Basically it's like this:
@Entity
@Table(name="groups")
public class Groups implements Serializable {
@Id
@GeneratedValue(strategy = GenerationType.AUTO)
@Basic(optional = false)
@Column(name = "id")
private Long id;
private String name;
@JoinColumn(name = "userId", referencedColumnName = "id", updatable = false, insertable = false)
@OneToMany(cascade = CascadeType.PERSIST)
private User user;
}
I left out the getter/setter methods for brevity, but that is the gist of it. The User entity is the same sort of deal.. @Id, String name, that is it. Very simple entities.
The annotations I use, I assumed were ok. I have a book, EJB 3 in Action, and from the examples and the sql output that they show, it seems to me that my groups table should basically be an ID column, a VARCHAR for the name, and a long/integer column that contains the ID from the users table... and the join between the groups.userId column tot he users.id column should be fine.

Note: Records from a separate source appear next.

(** ** The pool of envelopes

    A buffered channel of envelopes and a semaphore of the same size. *)
Module EnvPool.
Record Pool := mkPool { size : nat; ready : list Envelope; sem : nat }.
Definition NewPool (poolSize : nat) : Pool := mkPool poolSize [] 0.

(** [None] is a call that blocks on the semaphore. *)
Definition Borrow `{Digest} (remoteAddr : bytes) (now clientID : Z) (p : Pool) : option (Envelope * Pool) :=
  if size p <=? sem p then None
  else match ready p with
       | e :: l => Some (Reseed remoteAddr now clientID e, mkPool (size p) l (S (sem p)))
       | [] => Some (NewEnvelope remoteAddr now clientID, mkPool (size p) [] (S (sem p)))
       end.

(** A full channel discards the envelope; [None] blocks on the semaphore. *)
Definition Return (e : Envelope) (p : Pool) : option Pool :=
  let l := if length (ready p) <? size p then ready p ++ [e] else ready p in
  match sem p with
  | 0 => None
  | S n => Some (mkPool (size p) l n)
  end.
End EnvPool.

(** ** Notions used by the statements *)

Definition address_ok (a : Address) (labels : list bytes) : Prop :=
  domain_ok labels ∧ Host a = Join labels "." ∧ a_IP a = None ∧
  if Quoted a then Printable (User a) ∧ forallb isAtext (User a) = false
  else ∃ atoms, local_ok (DotString atoms) ∧ User a = Join atoms ".".

Definition decoder_inv (n i : Z) (d : decoder) : Prop :=
  (0 ≤ i ≤ n)%Z ∧
  ((ptextStart d = -1 ∧ ptextLen d = 0 ∧ dstate d = statePlainText) ∨
   (0 ≤ ptextStart d ∧ 0 ≤ ptextLen d ∧ ptextStart d + ptextLen d + wordLen d ≤ i))%Z ∧
  (match dstate d with
   | statePlainText => wordLen d = 0
   | _ => 1 ≤ wordLen d ∧ 0 ≤ wordStart d ∧ wordStart d + wordLen d = i
   end)%Z.

(** * Proofs *)

(** ** Printing and reading addresses *)
Lemma escape_user_eq l : escape_user l = concat (map escape l).
Proof.
  induction l as [|c l IH]; [done|]. simpl. unfold escape at 1. rewrite IH.
  by destruct (bool_decide (c = "\"%char) || bool_decide (c = DQUOTE)).
Qed.
Lemma quote_eq l : [DQUOTE] ++ escape_user l ++ [DQUOTE] = quote l.
Proof. by rewrite escape_user_eq. Qed.

(** An address that the parsers produce for the domain [labels]: quoted and with
    any printable user, or not quoted and a dot-string. *)

Lemma address_ok_local a labels :
  address_ok a labels →
  ∃ l, local_ok l ∧ local_value l = User a ∧ local_quoted l = Quoted a ∧
       Address_String a = local_text l ++ "@" ++ Join labels "." ∧ User a ≠ [].
Proof.
  intros (Hd & Hh & Hip & Hu). destruct (domain_text_head labels [] Hd) as (_ & _ & _ & Hne & _).
  unfold Address_String, IsEmpty. rewrite Hh, Hip, (bool_decide_false _ Hne), !andb_false_r.
  rewrite (bool_decide_true _ Hne). destruct (Quoted a) eqn:Q.
  - destruct Hu as [Hu Hn]. exists (QuotedString (User a)). rewrite quote_eq. simpl. rewrite Hn.
    split_and!; [done..|]. intros E. by rewrite E in Hn.
  - destruct Hu as (atoms & Hl & Hu). exists (DotString atoms). cbn [local_value local_quoted local_text]. rewrite <- Hu.
    split_and!; [done..|]. destruct Hl as [Ha Hat]. destruct atoms as [|x atoms]; [done|].
    apply Forall_cons_1 in Hat as [Hx _]. rewrite Hu. destruct x; [done|]. by destruct atoms.
Qed.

So it does strike me odd that complete bytes of data for each User object are stored in the groups table for each row, in a BLOB column. I can't fathom why that would be done that way short of some form of serialization for speed... but then if you change the actual user in the users table that any number of rows in the groups table references, does it go back and update all those values in the groups table where the user data is? That seems it would crush performance the more rows you have with the same user data in it.